Where the board is not seeing a return on investment for the time and fiscal investment to conduct and administer these, I agree, it is futile to continue. But for every action, there is a reaction, and I have so often seen that consequences do not manifest until much later, often years. 

As someone who has, in the past, been subjected to inadequate appraisals, but also effective appraisals I know the impact that both these can have: not just personally, but also to the organisation and therefore shareholder dividends.

I still feel saddened when I hear of organizations, where the appraisal system is a negative experience, with employees and managers dreading the meeting. Equally, where objectives are generic for teams of similar roles, rather than tailored to individual performance development and career aspirations. Coupled with annual objectives that are set and then forgotten about until the year-end when managers painstakingly try to determine why an objective was not completed or to give feedback on something historic. This is not what performance appraisals were intended for.

Performance appraisals were implemented shortly after the second World War, when managers, working for corporate enterprises realised that a formal system would improve productivity and, therefore, profitability. The purpose of performance reviews is to provide motivational support and guidance, to achieve continuous performance improvement through development and constructive feedback.

Where organizations have a dedicated HR professional, the board of directors should be supported to achieve the business strategy and long-term vision through the setting and completion of objectives that drives both personal and organizational performance. In order to be effective, companies also need to address the root causes for inertia, negativity or ineffective performance.

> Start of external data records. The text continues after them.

(* 16-bit integers *)
Definition sfLedgerEntryType : SField := SField.named_meta STI_UINT16 1 "LedgerEntryType" sMD_Never IsSigning.yes.
Definition sfTransactionType : SField := SField.named STI_UINT16 2 "TransactionType".
Definition sfSignerWeight : SField := SField.named STI_UINT16 3 "SignerWeight".

(* 32-bit integers (common) *)
Definition sfFlags : SField := SField.named STI_UINT32 2 "Flags".
Definition sfSourceTag : SField := SField.named STI_UINT32 3 "SourceTag".
Definition sfSequence : SField := SField.named STI_UINT32 4 "Sequence".
Definition sfPreviousTxnLgrSeq : SField := SField.named_meta STI_UINT32 5 "PreviousTxnLgrSeq" sMD_DeleteFinal IsSigning.yes.
Definition sfLedgerSequence : SField := SField.named STI_UINT32 6 "LedgerSequence".
Definition sfCloseTime : SField := SField.named STI_UINT32 7 "CloseTime".
Definition sfParentCloseTime : SField := SField.named STI_UINT32 8 "ParentCloseTime".
Definition sfSigningTime : SField := SField.named STI_UINT32 9 "SigningTime".
Definition sfExpiration : SField := SField.named STI_UINT32 10 "Expiration".
Definition sfTransferRate : SField := SField.named STI_UINT32 11 "TransferRate".
Definition sfWalletSize : SField := SField.named STI_UINT32 12 "WalletSize".
Definition sfOwnerCount : SField := SField.named STI_UINT32 13 "OwnerCount".
Definition sfDestinationTag : SField := SField.named STI_UINT32 14 "DestinationTag".
Definition sfKYCTime : SField := SField.named STI_UINT32 15 "Date".

(* 32-bit integers (uncommon) *)
Definition sfHighQualityIn : SField := SField.named STI_UINT32 16 "HighQualityIn".
Definition sfHighQualityOut : SField := SField.named STI_UINT32 17 "HighQualityOut".
Definition sfLowQualityIn : SField := SField.named STI_UINT32 18 "LowQualityIn".
Definition sfLowQualityOut : SField := SField.named STI_UINT32 19 "LowQualityOut".
Definition sfQualityIn : SField := SField.named STI_UINT32 20 "QualityIn".
Definition sfQualityOut : SField := SField.named STI_UINT32 21 "QualityOut".
Definition sfStampEscrow : SField := SField.named STI_UINT32 22 "StampEscrow".
Definition sfBondAmount : SField := SField.named STI_UINT32 23 "BondAmount".
Definition sfLoadFee : SField := SField.named STI_UINT32 24 "LoadFee".
Definition sfOfferSequence : SField := SField.named STI_UINT32 25 "OfferSequence".
Definition sfFirstLedgerSequence : SField := SField.named STI_UINT32 26 "FirstLedgerSequence".
Definition sfLastLedgerSequence : SField := SField.named STI_UINT32 27 "LastLedgerSequence".
Definition sfTransactionIndex : SField := SField.named STI_UINT32 28 "TransactionIndex".
Definition sfOperationLimit : SField := SField.named STI_UINT32 29 "OperationLimit".
Definition sfReferenceFeeUnits : SField := SField.named STI_UINT32 30 "ReferenceFeeUnits".
Definition sfReserveBase : SField := SField.named STI_UINT32 31 "ReserveBase".
Definition sfReserveIncrement : SField := SField.named STI_UINT32 32 "ReserveIncrement".
Definition sfSetFlag : SField := SField.named STI_UINT32 33 "SetFlag".
Definition sfClearFlag : SField := SField.named STI_UINT32 34 "ClearFlag".
Definition sfSignerQuorum : SField := SField.named STI_UINT32 35 "SignerQuorum".
Definition sfCancelAfter : SField := SField.named STI_UINT32 36 "CancelAfter".
Definition sfFinishAfter : SField := SField.named STI_UINT32 37 "FinishAfter".
Definition sfSignerListID : SField := SField.named STI_UINT32 38 "SignerListID".
Definition sfSettleDelay : SField := SField.named STI_UINT32 39 "SettleDelay".

(* 64-bit integers *)
Definition sfIndexNext : SField := SField.named STI_UINT64 1 "IndexNext".
Definition sfIndexPrevious : SField := SField.named STI_UINT64 2 "IndexPrevious".
Definition sfBookNode : SField := SField.named STI_UINT64 3 "BookNode".
Definition sfOwnerNode : SField := SField.named STI_UINT64 4 "OwnerNode".
Definition sfBaseFee : SField := SField.named STI_UINT64 5 "BaseFee".
Definition sfExchangeRate : SField := SField.named STI_UINT64 6 "ExchangeRate".
Definition sfLowNode : SField := SField.named STI_UINT64 7 "LowNode".
Definition sfHighNode : SField := SField.named STI_UINT64 8 "HighNode".
(* ===== verification/STAmount.v ===== *)
(** * STAmount: the serialized amount of the ledger

    Models [protocol/STAmount.h] and [protocol/impl/STAmount.cpp]: native (CSC)
    amounts, an integral number of drops, and issued amounts, [mValue * 10 ^ mOffset]; their
    canonical form, arithmetic, comparison and wire format.  The field name an
    [STAmount] carries as an [STBase] does not influence any of this and is left
    out. *)

From S2P Require Import Prelude Decimal IOUAmount Serializer SerialIter Issue CSCAmount.

(** ** STAmount *)

Module STAmount.

Definition cMinOffset : Z := -96.
Definition cMaxOffset : Z := 80.
Definition cMinValue : Z := 1000000000000000.
Definition cMaxValue : Z := 3999999999999999999.
Definition cMaxNative : Z := 9000000000000000000.
Definition cMaxNativeN : Z := 4000000000000000000.
Definition cNotNative : Z := 0x8000000000000000.
Definition cPosNative : Z := 0x4000000000000000.
Definition tenTo14 : Z := 100000000000000.
Definition tenTo14m1 : Z := tenTo14 - 1.
Definition tenTo17 : Z := tenTo14 * 1000.

Record t := mk {
  mIssue : Issue.t;
  mValue : Z;
  mOffset : Z;
  mIsNative : bool;
  mIsNegative : bool
}.

#[global] Instance t_eq_dec : EqDecision t.
Proof. solve_decision. Defined.

(** [isCSC (STAmount const&)] *)
Definition isCSC (a : t) : bool := Issue.isCSC (Issue.currency (mIssue a)).

Definition signum (a : t) : Z :=
  if negb (mValue a =? 0) then (if mIsNegative a then -1 else 1) else 0.

(** [a == zero] *)
Definition is_zero (a : t) : bool := signum a =? 0.
#[global] Arguments is_zero : simpl never.

(** *** canonicalize *)

(** [while (mOffset < 0) { mValue /= 10; ++mOffset; }] *)
Definition native_down (v o : Z) : Z * Z :=
  while (Z.to_nat (- o)) (λ '(v, o), o <? 0) (λ '(v, o), (v / 10, s32 (o + 1))) (v, o).

(** [while (mOffset > 0) { mValue *= 10; --mOffset; }] *)
Definition native_up (v o : Z) : Z * Z :=
  while (Z.to_nat o) (λ '(v, o), o >? 0) (λ '(v, o), (u64 (v * 10), s32 (o - 1))) (v, o).

Definition scale_up (v o : Z) : Z * Z :=
  while (Z.to_nat (o - cMinOffset))
    (λ '(v, o), (v <? cMinValue) && (o >? cMinOffset))
    (λ '(v, o), (u64 (v * 10), s32 (o - 1)))
    (v, o).

Definition scale_down (v o : Z) : result (Z * Z) :=
  while_res 64
    (λ '(v, o), v >? cMaxValue)
    (λ '(v, o),
      if o >=? cMaxOffset then Throw (runtime_error "value overflow")
      else Ok (v / 10, s32 (o + 1)))
    (v, o).

Definition canonicalize (a : t) : result t :=
  let '(mk issue v o native neg) := a in
  if isCSC a then
    if v =? 0 then Ok (mk issue v 0 true false)
    else
      let '(v, o) := native_down v o in
      let '(v, o) := native_up v o in
      if v >? cMaxNativeN then Throw (runtime_error "Native currency amount out of range")
      else Ok (mk issue v o true neg)
  else if v =? 0 then Ok (mk issue v (-100) false false)
  else
    let '(v, o) := scale_up v o in
    '(v, o) ← scale_down v o;
    if (o <? cMinOffset) || (v <? cMinValue) then Ok (mk issue 0 (-100) false false)
    else if o >? cMaxOffset then Throw (runtime_error "value overflow")
    else Ok (mk issue v o false neg).

#[global] Arguments canonicalize : simpl never.

(** *** Construction *)

(** [STAmount (Issue, uint64 mantissa, int exponent, bool negative)] and the
    variants with a field name; [mIsNative] is set by [canonicalize]. *)
Definition make (issue : Issue.t) (mantissa exponent : Z) (negative : bool) : result t :=
  canonicalize (mk issue mantissa exponent false negative).

(** [STAmount (Issue const&)], with the default arguments *)
Definition make_zero (issue : Issue.t) : t :=
  mk issue 0 (if Issue.isCSC (Issue.currency issue) then 0 else -100)
    (Issue.isCSC (Issue.currency issue)) false.

(** [STAmount (std::uint64_t mantissa, bool negative)] *)
Definition make_csc (mantissa : Z) (negative : bool) : t :=
  mk Issue.cscIssue mantissa 0 true (negb (mantissa =? 0) && negative).

(** [set (std::int64_t v)] *)
Definition set (a : t) (v : Z) : t :=
  if v <? 0 then mk (mIssue a) (u64 (- v)) (mOffset a) (mIsNative a) true
  else mk (mIssue a) (u64 v) (mOffset a) (mIsNative a) false.

(** [STAmount (SField const&, std::int64_t mantissa)] *)
Definition make_signed (mantissa : Z) : t := set (mk Issue.cscIssue 0 0 true false) mantissa.

(** [STAmount (SField const&, std::uint64_t mantissa, bool negative)] *)
Definition make_unsigned (mantissa : Z) (negative : bool) : t :=
  mk Issue.cscIssue mantissa 0 true negative.

(** [STAmount (Issue const&, std::int64_t mantissa, int exponent)] *)
Definition make_int64 (issue : Issue.t) (mantissa exponent : Z) : result t :=
  canonicalize (set (mk issue 0 exponent false false) mantissa).

(** [STAmount (IOUAmount const&, Issue const&)] *)
Definition of_iou (amount : IOUAmount.t) (issue : Issue.t) : result t :=
  let neg := IOUAmount.mantissa_ amount <? 0 in
  let m := IOUAmount.mantissa_ amount in
  canonicalize (mk issue (u64 (if neg then - m else m)) (IOUAmount.exponent_ amount) false neg).

(** [STAmount (CSCAmount const&)] *)
Definition of_csc (amount : CSCAmount.t) : result t :=
  let d := CSCAmount.drops_ amount in
  let neg := d <? 0 in
  canonicalize (mk Issue.cscIssue (u64 (if neg then - d else d)) 0 true neg).

(** [STAmount::csc] and [STAmount::iou] *)
Definition csc (a : t) : result CSCAmount.t :=
  if negb (mIsNative a) then
    Throw (logic_error "Cannot return non-native STAmount as CSCAmount")
  else
    let drops := s64 (mValue a) in
    Ok (CSCAmount.mk (if mIsNegative a then s64 (- drops) else drops)).

Definition iou (a : t) : result IOUAmount.t :=
  if mIsNative a then Throw (logic_error "Cannot return native STAmount as IOUAmount")
  else
    let mantissa := s64 (mValue a) in
    IOUAmount.make (if mIsNegative a then s64 (- mantissa) else mantissa) (mOffset a).

(** *** Modification *)

Definition setIssue (a : t) (issue : Issue.t) : t :=
  mk issue (mValue a) (mOffset a) (Issue.isCSC (Issue.currency issue)) (mIsNegative a).

Definition negate (a : t) : t :=
  if negb (is_zero a)
  then mk (mIssue a) (mValue a) (mOffset a) (mIsNative a) (negb (mIsNegative a))
  else a.

Definition clear (a : t) : t :=
  mk (mIssue a) 0 (if mIsNative a then 0 else -100) (mIsNative a) false.

Definition clear_issue (a : t) (issue : Issue.t) : t := clear (setIssue a issue).

Definition isLegalNet (a : t) : bool := negb (mIsNative a) || (mValue a <=? cMaxNativeN).

(** *** Addition and comparison *)

Definition areComparable (v1 v2 : t) : bool :=
  Bool.eqb (mIsNative v1) (mIsNative v2) &&
  (Issue.currency (mIssue v1) =? Issue.currency (mIssue v2)).

Definition getSNValue (amount : t) : result Z :=
  if negb (mIsNative amount) then Throw (runtime_error "amount is not native!")
  else
    let ret := s64 (mValue amount) in
    Ok (if mIsNegative amount then s64 (- ret) else ret).

(** [while (ov < target) { vv /= 10; ++ov; }] *)
Definition align (vv ov target : Z) : Z * Z :=
  while (Z.to_nat (target - ov)) (λ '(v, o), o <? target)
    (λ '(v, o), (v ÷ 10, s32 (o + 1))) (vv, ov).

(** [operator+] *)
Definition add (v1 v2 : t) : result t :=
  if negb (areComparable v1 v2)
  then Throw (runtime_error "Can't add amounts that are't comparable!")
  else if is_zero v2 then Ok v1
  else if is_zero v1 then make (mIssue v1) (mValue v2) (mOffset v2) (mIsNegative v2)
  else if mIsNative v1 then
    sn1 ← getSNValue v1; sn2 ← getSNValue v2; Ok (make_signed (s64 (sn1 + sn2)))
  else
    let vv1 := s64 (mValue v1) in
    let vv2 := s64 (mValue v2) in
    let vv1 := if mIsNegative v1 then s64 (- vv1) else vv1 in
    let vv2 := if mIsNegative v2 then s64 (- vv2) else vv2 in
    let '(vv1, ov1) := align vv1 (mOffset v1) (mOffset v2) in
    let '(vv2, ov2) := align vv2 (mOffset v2) ov1 in
    let fv := s64 (vv1 + vv2) in
    if (fv >=? -10) && (fv <=? 10) then make (mIssue v1) 0 0 false
    else if fv >=? 0 then make (mIssue v1) (u64 fv) ov1 false
    else make (mIssue v1) (u64 (- fv)) ov1 true.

As Talent Management Associate, I was asked to review the appraisal, shortly after joining the business and, although I had previous experience, I wasn’t prepared to implement something that I previously used for ease. I reviewed the whole process, listening to both managers and appraisees, seeking to understand: what was being achieved from the process how both parties felt, the impact on the business, ownership and development opportunities, reflection, plans for the future – both personal and feeding into the business strategy, how objectives were set and monitored.

From research and analysis, my response was similar to that of Google, Deloitte and, more recently Accenture – it achieved very little for individual development, or for the business. And so, over 2 years ago, the directors of Collingwood supported me to replace the annual appraisal for a ‘live’ system that is forward focused on continuous development, evolving HARD objectives (heartfelt, animated, required and difficult) and, with the biggest difference being that it is owned by each individual, and supported by the manager – by guiding and mentoring the appraisee, rather than telling.

The process was not designed to be bureaucratic – with all plans and development reflections captured in one document.

A good manager will establish a positive relationship with their reports, recognising each one’s diversity and how to motivate to get the best from their staff. It is a poor manager, with low emotional intelligence, that berates staff for making a mistake and waits until months after the incident to address the situation. Whereas a good manager will help the individual to reflect and learn from the experience, and put in place actions to avoid it from happening again. It is these soft skills that create the right culture, will help drive engagement and organisational performance.

So yes, I am still an advocate of an appraisal, but strongly believe that other factors need to be addressed first, and perhaps develop the appraiser before looking to develop the appraisee.